(Records from a dataset)
(** What an [image.RGBA] keeps of a colour. *)
Definition keep8 (v : Z) : Z := (v / 256) * 257.
Definition to_rgba (c : color) : color := MkColor (keep8 (c_r c)) (keep8 (c_g c)) (keep8 (c_b c)) (keep8 (c_a c)).

(** An [image.RGBA] under construction: the pixels set so far. *)
Abbreviation canvas := (gmap (Z * Z) color).

Definition inside (b : Rectangle) (x y : Z) : bool := (MinX b <=? x) && (x <? MaxX b) && (MinY b <=? y) && (y <? MaxY b).

Definition Set_ (b : Rectangle) (x y : Z) (c : color) (px : canvas) : canvas :=
  if inside b x y then <[(x, y) := to_rgba c]> px else px.

Definition canvas_image (b : Rectangle) (px : canvas) : image := MkImage b (λ x y, default transparent (px !! (x, y))).

Definition sliderTileRect (bounds : Rectangle) (gridSize index : Z) : Rectangle :=
  let row := Z.quot index gridSize in
  let col := Z.rem index gridSize in
  let x0 := MinX bounds + Z.quot (col * Dx bounds) gridSize in
  let x1 := MinX bounds + Z.quot ((col + 1) * Dx bounds) gridSize in
  let y0 := MinY bounds + Z.quot (row * Dy bounds) gridSize in
  let y1 := MinY bounds + Z.quot ((row + 1) * Dy bounds) gridSize in
  Rect x0 y0 x1 y1.

(** The loops over the pixels of a tile, row by row. *)
Definition copyScaledTile (b : Rectangle) (dstRect : Rectangle) (src : image) (srcRect : Rectangle) (px : canvas) : canvas :=
  if Empty dstRect || Empty srcRect then px
  else
    foldl (λ px y,
      let sy := MinY srcRect + Z.quot (y * Dy srcRect) (Dy dstRect) in
      foldl (λ px x,
        let sx := MinX srcRect + Z.quot (x * Dx srcRect) (Dx dstRect) in
        Set_ b (MinX dstRect + x) (MinY dstRect + y) (At src sx sy) px)
        px (seqZ 0 (Dx dstRect)))
      px (seqZ 0 (Dy dstRect)).

Definition renderSliderCandidate (img : image) (gridSize : Z) (mapping : list Z) : result image :=
  if gridSize <=? 0 then Err (errorf (str "invalid grid size: " ++ Itoa gridSize))
  else if negb (Z.of_nat (length mapping) =? wrap_int (gridSize * gridSize)) then
    Err (errorf (str "unexpected tile mapping length: " ++ Itoa (Z.of_nat (length mapping))))
  else
    let b := Bounds img in
    Ok (canvas_image b
          (foldl (λ px '(dstIndex, srcIndex),
             copyScaledTile b (sliderTileRect b gridSize dstIndex) img (sliderTileRect b gridSize srcIndex) px)
             ∅ (zip (seqZ 0 (Z.of_nat (length mapping))) mapping))).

PROMPT:
State only the count of lines above that hold the string "else".

REPLY:
4